_Required action_:
Taking the line that contains "notes db) total" as the first, copy each line exactly up to and including the last line below.

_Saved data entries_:
(** An exception is printed once, the flag goes up and the tables are
    restored. *)
Lemma create_order_failed db customer_id items notes e tx :
  create_order_try customer_id items notes (mkTx db [] false) = (Raise e, tx) →
  create_order db customer_id items notes
  = (Ok None, db,
     [(if is_expected e then "❌ Ошибка при создании заказа: "
       else "❌ Неожиданная ошибка при создании заказа: ") +:+ exn_str e]).
Proof.
  intros Htry. rewrite create_order_unfold, Htry.
  apply create_order_try_frame in Htry as (_ & _ & ->). done.
Qed.

(** A normal end commits. *)
Lemma create_order_done db customer_id items notes r tx :
  create_order_try customer_id items notes (mkTx db [] false) = (Ok r, tx) →
  create_order db customer_id items notes = (Ok r, store tx, stdout tx).
Proof.
  intros Htry. rewrite create_order_unfold, Htry.
  apply create_order_try_frame in Htry as (-> & _). done.
Qed.

(** The [try] block never returns [None]. *)
Lemma create_order_try_Some customer_id items notes tx r tx' :
  create_order_try customer_id items notes tx = (Ok r, tx') → is_Some r.
Proof.
  rewrite create_order_try_eq.
  destruct (customers (store tx) !! customer_id); [|done]. cbv zeta.
  destruct (create_order_loop _ _ _ _) as [[total|e] tx2]; [|done].
  destruct (decimal_fits 12 total); [|done]. intros [= <- _]. by eexists.
Qed.

(** Every run of [create_order] is one of the two: nothing returned and the
    tables as they were, or an order returned and the tables of the [try]
    block. *)
Lemma create_order_cases db customer_id items notes :
  (∃ e tx,
     create_order_try customer_id items notes (mkTx db [] false)
     = (Raise e, tx)
     ∧ ∃ out, create_order db customer_id items notes = (Ok None, db, out))
  ∨ (∃ order tx,
       create_order_try customer_id items notes (mkTx db [] false)
       = (Ok (Some order), tx)
       ∧ create_order db customer_id items notes
         = (Ok (Some order), store tx, stdout tx)).
Proof.
  destruct (create_order_try customer_id items notes (mkTx db [] false))
    as [[r|e] tx] eqn:Htry.
  - right. destruct (create_order_try_Some _ _ _ _ _ _ Htry) as [order ->].
    exists order, tx. split; [done|]. by eapply create_order_done.
  - left. exists e, tx. split; [done|]. eexists. by eapply create_order_failed.
Qed.

(** A successful [try] block went through the loop. *)
Lemma create_order_try_Ok_inv customer_id items notes db order tx :
  create_order_try customer_id items notes (mkTx db [] false)
  = (Ok (Some order), tx) →
  is_Some (customers db !! customer_id)
  ∧ ∃ total tx2,
      create_order_loop (pending_order customer_id notes db) items 0
        (mkTx (with_order (pending_order customer_id notes db) db) [] false)
      = (Ok total, tx2)
      ∧ decimal_fits 12 total = true
      ∧ order = Order.set_total_amount (pending_order customer_id notes db) total
      ∧ store tx = with_order order (store tx2).
Proof.
  rewrite create_order_try_eq. cbn [store stdout needs_rollback].
  destruct (customers db !! customer_id); [|done]. cbv zeta.
  destruct (create_order_loop _ _ _ _) as [[total|e] tx2] eqn:Hloop; [|done].
  destruct (decimal_fits 12 total) eqn:Hfit; [|done].
  intros [= <- <-]. split; [done|]. exists total, tx2. done.
Qed.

_Answer to this task_:
      ∧ order = Order.set_total_amount (pending_order customer_id notes db) total
      ∧ store tx = with_order order (store tx2).
Proof.
  rewrite create_order_try_eq. cbn [store stdout needs_rollback].
  destruct (customers db !! customer_id); [|done]. cbv zeta.
  destruct (create_order_loop _ _ _ _) as [[total|e] tx2] eqn:Hloop; [|done].
  destruct (decimal_fits 12 total) eqn:Hfit; [|done].
  intros [= <- <-]. split; [done|]. exists total, tx2. done.
Qed.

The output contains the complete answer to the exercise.